The frame is formed by melting the aluminium and drawn through a die to get the shape. The rough
racket is then placed in a drilling machine, and holes are drilled for the yoke (the throat piece that holds
the bottom of the strings) on the sides for the strings, and at the base of the stick. The frames are then
placed in a sander to smooth out sharp edges left from the drilling (Woodward, 2010). After the rackets
are O tempered by heating then and quenching. This process hardens the aluminum, giving the racket
additional strength. The rackets are placed on a tray in an oven and heated to white-hot. Then the tray is
removed from the oven and the rackets are immersed in water. After tempering, the rackets may also be
anodized. They are immersed in a mild sulfuric acid solution, and an electric current is passed through the
bath. This treatment changes the surface of the aluminum, and gives the rackets a shiny finish
(Woodward, 2010). The rackets are then strung, usually with nylon or polyester and finished. The rackets
are tested for strength, durability, flex and other important criterias.

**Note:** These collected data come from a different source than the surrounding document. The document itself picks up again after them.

(* ===== verification/NubOS.v ===== *)
(** * Windows, as the debugger nub uses it

    The nub (src/sources/runtime-manager/debugger-nub/x86-win32) watches a process
    through the debugging functions of Win32.  They are not part of the program: the
    class [Windows] lists those the nub calls, on a world [W] that holds the process
    it debugs, and [WindowsLaws] states of them what their documentation says and the
    nub relies on.  Handles, identifiers and addresses are numbers of 32 bits.

    A context is read and written as a whole: the nub writes back, for a thread that
    is stopped, a context that it has just read with the same [ContextFlags]. Windows
    corrects it without a word: of the flags, only the trap flag is sure to be kept, and
    nothing is of the segments. *)

From S2P Require Import Prelude.
From stdpp Require Import base tactics option list numbers gmap sets.
From Stdlib Require Import ZArith Lia.

Local Open Scope Z_scope.

(** ** Data *)

(** [CONTEXT]; [RegisterArea] is the one of [FloatSave], 80 bytes. *)
Record context := mkContext {
  Eax : Z; Edx : Z; Ecx : Z; Ebx : Z; Ebp : Z; Esi : Z; Edi : Z;
  Esp : Z; Eip : Z; EFlags : Z;
  SegCs : Z; SegDs : Z; SegSs : Z; SegEs : Z; SegFs : Z; SegGs : Z;
  RegisterArea : list Z
}.

Definition set_Esp (x : Z) (c : context) : context :=
  mkContext (Eax c) (Edx c) (Ecx c) (Ebx c) (Ebp c) (Esi c) (Edi c) x (Eip c) (EFlags c)
    (SegCs c) (SegDs c) (SegSs c) (SegEs c) (SegFs c) (SegGs c) (RegisterArea c).
Definition set_Eip (x : Z) (c : context) : context :=
  mkContext (Eax c) (Edx c) (Ecx c) (Ebx c) (Ebp c) (Esi c) (Edi c) (Esp c) x (EFlags c)
    (SegCs c) (SegDs c) (SegSs c) (SegEs c) (SegFs c) (SegGs c) (RegisterArea c).
Definition set_EFlags (x : Z) (c : context) : context :=
  mkContext (Eax c) (Edx c) (Ecx c) (Ebx c) (Ebp c) (Esi c) (Edi c) (Esp c) (Eip c) x
    (SegCs c) (SegDs c) (SegSs c) (SegEs c) (SegFs c) (SegGs c) (RegisterArea c).

(** [DEBUG_EVENT]: the union by the kinds of [dwDebugEventCode]. *)
Inductive event_information :=
| Exception (ExceptionCode ExceptionAddress dwFirstChance : Z) (ExceptionInformation : list Z)
| CreateThread (hThread lpStartAddress lpThreadLocalBase : Z)
| CreateProcessInfo (hFile hThread lpBaseOfImage lpThreadLocalBase
    dwDebugInfoFileOffset nDebugInfoSize lpImageName fUnicode : Z)
| ExitThread (dwExitCode : Z)
| ExitProcess (dwExitCode : Z)
| LoadDll (hFile lpBaseOfDll dwDebugInfoFileOffset nDebugInfoSize lpImageName fUnicode : Z)
| UnloadDll (lpBaseOfDll : Z)
| DebugString (lpDebugStringData fUnicode nDebugStringLength : Z)
| RipInfo
| OtherEvent.

Record debug_event := mkEvent {
  dwProcessId : Z;
  dwThreadId : Z;
  information : event_information
}.

(** [STACKFRAME], the fields in use *)
Record stackframe := mkFrame {
  AddrPC : Z; AddrStack : Z; AddrFrame : Z; AddrReturn : Z
}.

(** The constants of the Win32 headers *)
Definition DBG_CONTINUE : Z := 65538.
Definition DBG_EXCEPTION_NOT_HANDLED : Z := 2147549185.
Definition INFINITE : Z := 4294967295.

Definition EXCEPTION_ACCESS_VIOLATION : Z := 3221225477.
Definition EXCEPTION_ARRAY_BOUNDS_EXCEEDED : Z := 3221225612.
Definition EXCEPTION_FLT_DENORMAL_OPERAND : Z := 3221225613.
Definition EXCEPTION_FLT_DIVIDE_BY_ZERO : Z := 3221225614.
Definition EXCEPTION_FLT_INEXACT_RESULT : Z := 3221225615.
Definition EXCEPTION_FLT_INVALID_OPERATION : Z := 3221225616.
Definition EXCEPTION_FLT_OVERFLOW : Z := 3221225617.
Definition EXCEPTION_FLT_STACK_CHECK : Z := 3221225618.
Definition EXCEPTION_FLT_UNDERFLOW : Z := 3221225619.
Definition EXCEPTION_ILLEGAL_INSTRUCTION : Z := 3221225501.
Definition EXCEPTION_PRIV_INSTRUCTION : Z := 3221225622.
Definition EXCEPTION_BREAKPOINT : Z := 2147483651.
Definition EXCEPTION_SINGLE_STEP : Z := 2147483652.
Definition EXCEPTION_INT_OVERFLOW : Z := 3221225621.
Definition EXCEPTION_STACK_OVERFLOW : Z := 3221225725.

(** ** The functions *)

(** Reading and writing memory transfers everything or fails.  [SuspendThread] and
    [ResumeThread] answer the previous count, or -1.  [WaitForDebugEvent] takes a
    number of milliseconds or [INFINITE], and answers no event when that is over. *)
Class Windows (W : Type) := {
  ReadProcessMemory : Z → nat → W → option (list Z);
  WriteProcessMemory : Z → list Z → W → bool * W;
  GetThreadContext : Z → W → option context;
  SetThreadContext : Z → context → W → bool * W;
  SuspendThread : Z → W → Z * W;
  ResumeThread : Z → W → Z * W;
  ContinueDebugEvent : Z → Z → Z → W → bool * W;
  WaitForDebugEvent : Z → W → option debug_event * W;
  GetSystemTimeAsFileTime : W → Z * W;
  StackWalk : Z → stackframe → context → W → bool * stackframe * context;
  SymInitialize : W → bool * W;
  SymCleanup : W → W;
  SetEvent : Z → W → W;
  TerminateProcess : W → W
}.

(** ** The threads of a process, by its events *)

Definition is_create_thread (e : debug_event) : bool :=
  match information e with CreateThread _ _ _ => true | _ => false end.

Section alive.
Context (pid main : Z).

Definition alive_after (A : gset Z) (e : debug_event) : gset Z :=
  if dwProcessId e =? pid then
    match information e with
    | CreateThread _ _ _ => {[dwThreadId e]} ∪ A
    | ExitThread _ => A ∖ {[dwThreadId e]}
    | _ => A
    end
  else A.
Definition alive (l : list debug_event) : gset Z := foldl alive_after ∅ l.

(** The thread of the event is [main], the one the process starts with, or another that
    was made before. *)
Definition known (l : list debug_event) (e : debug_event) : Prop :=
  dwThreadId e = main ∨ dwThreadId e ∈ alive l ∨ is_create_thread e = true.

End alive.

(** ** What the nub relies on *)

Section bytes.

(** The bytes at an address *)
Fixpoint bytes_at (m : gmap Z Z) (a : Z) (n : nat) : option (list Z) :=
  match n with
  | O => Some []
  | S n => b ← m !! a; l ← bytes_at m (a + 1) n; Some (b :: l)
  end.

Fixpoint put_bytes (m : gmap Z Z) (a : Z) (l : list Z) : gmap Z Z :=
  match l with
  | [] => m
  | b :: l => put_bytes (<[a := b]> m) (a + 1) l
  end.

(** Little-endian numbers *)
Fixpoint little_endian (l : list Z) : Z :=
  match l with [] => 0 | b :: l => b + 256 * little_endian l end.

Fixpoint bytes_of (n : nat) (x : Z) : list Z :=
  match n with O => [] | S n => x mod 256 :: bytes_of n (x / 256) end.

End bytes.

(** What is left of a context [c] that was set: the general registers, the stack and
    instruction pointers, the floating-point registers and the trap flag, which is bit 8
    of the flags. *)
Record accepted (c c' : context) : Prop := {
  accepted_general : Eax c' = Eax c ∧ Edx c' = Edx c ∧ Ecx c' = Ecx c ∧ Ebx c' = Ebx c ∧
    Ebp c' = Ebp c ∧ Esi c' = Esi c ∧ Edi c' = Edi c;
  accepted_Esp : Esp c' = Esp c;
  accepted_Eip : Eip c' = Eip c;
  accepted_trap : Z.testbit (EFlags c') 8 = Z.testbit (EFlags c) 8;
  accepted_floats : RegisterArea c' = RegisterArea c
}.

#[export] Instance accepted_preorder : PreOrder accepted.
Proof.
  split; [by intros c|]. intros c1 c2 c3 [(?&?&?&?&?&?&?) ????] [(?&?&?&?&?&?&?) ????].
  split; [split_and!|..]; congruence.
Qed.

(** [memory] and [contexts]: the memory of the process and the contexts of its threads
    by their handles.  [writable]: the addresses its protection lets the debugger write.
    [received] and [continued]: the events reported so far, and the calls of
    [ContinueDebugEvent] so far.  [text] is memory that the process does not write
    itself but the debugger can, like its code; the rest may change whenever a thread
    runs. *)
Class WindowsLaws (W : Type) `{Windows W} := {
  memory : W → gmap Z Z;
  contexts : W → gmap Z context;
  received : W → list debug_event;
  continued : W → list (Z * Z * Z);
  writable : W → Z → Prop;
  text : Z → Prop;

  read_memory a n w : ReadProcessMemory a n w = bytes_at (memory w) a n;
  write_memory a l w :
    (∀ b, a <= b < a + length l → is_Some (memory w !! b) ∧ writable w b) →
    (WriteProcessMemory a l w).1 = true ∧
    memory (WriteProcessMemory a l w).2 = put_bytes (memory w) a l;
  write_refused a l w b :
    a <= b < a + length l → ¬ (is_Some (memory w !! b) ∧ writable w b) →
    (WriteProcessMemory a l w).1 = false ∧ memory (WriteProcessMemory a l w).2 = memory w;
  text_writable w a : text a → is_Some (memory w !! a) → writable w a;
  write_contexts a l w : contexts (WriteProcessMemory a l w).2 = contexts w;
  write_received a l w : received (WriteProcessMemory a l w).2 = received w;
  write_continued a l w : continued (WriteProcessMemory a l w).2 = continued w;

  get_context h w : GetThreadContext h w = contexts w !! h;
  set_context h c w : is_Some (contexts w !! h) →
    (SetThreadContext h c w).1 = true ∧
    ∃ c', contexts (SetThreadContext h c w).2 = <[h := c']> (contexts w) ∧ accepted c c';
  set_context_memory h c w : memory (SetThreadContext h c w).2 = memory w;
  set_context_received h c w : received (SetThreadContext h c w).2 = received w;
  set_context_continued h c w : continued (SetThreadContext h c w).2 = continued w;

  suspend_memory h w : memory (SuspendThread h w).2 = memory w;
  suspend_received h w : received (SuspendThread h w).2 = received w;
  suspend_continued h w : continued (SuspendThread h w).2 = continued w;
  resume_text h w a : text a → memory (ResumeThread h w).2 !! a = memory w !! a;
  resume_received h w : received (ResumeThread h w).2 = received w;
  resume_continued h w : continued (ResumeThread h w).2 = continued w;

  continue_text p t x w a : text a → memory (ContinueDebugEvent p t x w).2 !! a = memory w !! a;
  continue_received p t x w : received (ContinueDebugEvent p t x w).2 = received w;
  continue_continued p t x w :
    continued (ContinueDebugEvent p t x w).2 = continued w ++ [(p, t, x)];

  wait_text n w a : text a → memory (WaitForDebugEvent n w).2 !! a = memory w !! a;
  wait_received n w :
    received (WaitForDebugEvent n w).2 = received w ++ option_list (WaitForDebugEvent n w).1;
  wait_continued n w : continued (WaitForDebugEvent n w).2 = continued w;

  time_memory w : memory (GetSystemTimeAsFileTime w).2 = memory w;
  time_received w : received (GetSystemTimeAsFileTime w).2 = received w;
  time_continued w : continued (GetSystemTimeAsFileTime w).2 = continued w;
  symbols_memory w : memory (SymInitialize w).2 = memory w ∧ memory (SymCleanup w) = memory w;
  symbols_received w :
    received (SymInitialize w).2 = received w ∧ received (SymCleanup w) = received w;
  symbols_continued w :
    continued (SymInitialize w).2 = continued w ∧ continued (SymCleanup w) = continued w;
  set_event_memory h w : memory (SetEvent h w) = memory w;
  set_event_received h w : received (SetEvent h w) = received w;
  set_event_continued h w : continued (SetEvent h w) = continued w
}.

The material used must have the following criteria:

High strength to weight ratio is a key factor as the material must be strong enough to withstand
the impact of the oncoming ball and be light so that the user can swing easily.

Flexibility is also an important consideration. Flexible frames have greater shock absorption
properties to improve shooting precision, stiffer frames provide more power by keeping the head
rigid and truer to the incoming ball but the vibrations must be absorbed elsewhere, such as in the
arm (Claire Davis, 2010).

High stiffness, Young’s Modulus and durability- This ensures that the impact of the ball does not
easily deform the racket. The modulus must be within a range that allows flexibility but also
sturdiness. It must be able to undergo stress without wearing easily.
The Designation number for aluminum alloy used in rackets are as follows:
Silicon- 4XXX
Magnesium- 5XXX
Magnesium & Silicon-6XXX
Zinc-7XXX
The first digit (Xxxx) indicates the principal alloying element, which has been added to the aluminum
alloy and is often used to describe the aluminum alloy series. The second single digit (xXxx), if not 0,
indicates a modification of the specific alloy, if it is zero it indicates the original alloy and the last two
digits identify different aluminium alloys in the group or series (Aalco, 2005).
Example: 6061 and 6063 The 6 indicates that it is of Magnesium and Silicon alloy series, the 0 indicates
that there is no modification to the alloy, and the 61 and 63 identifies it in the 6xxx series.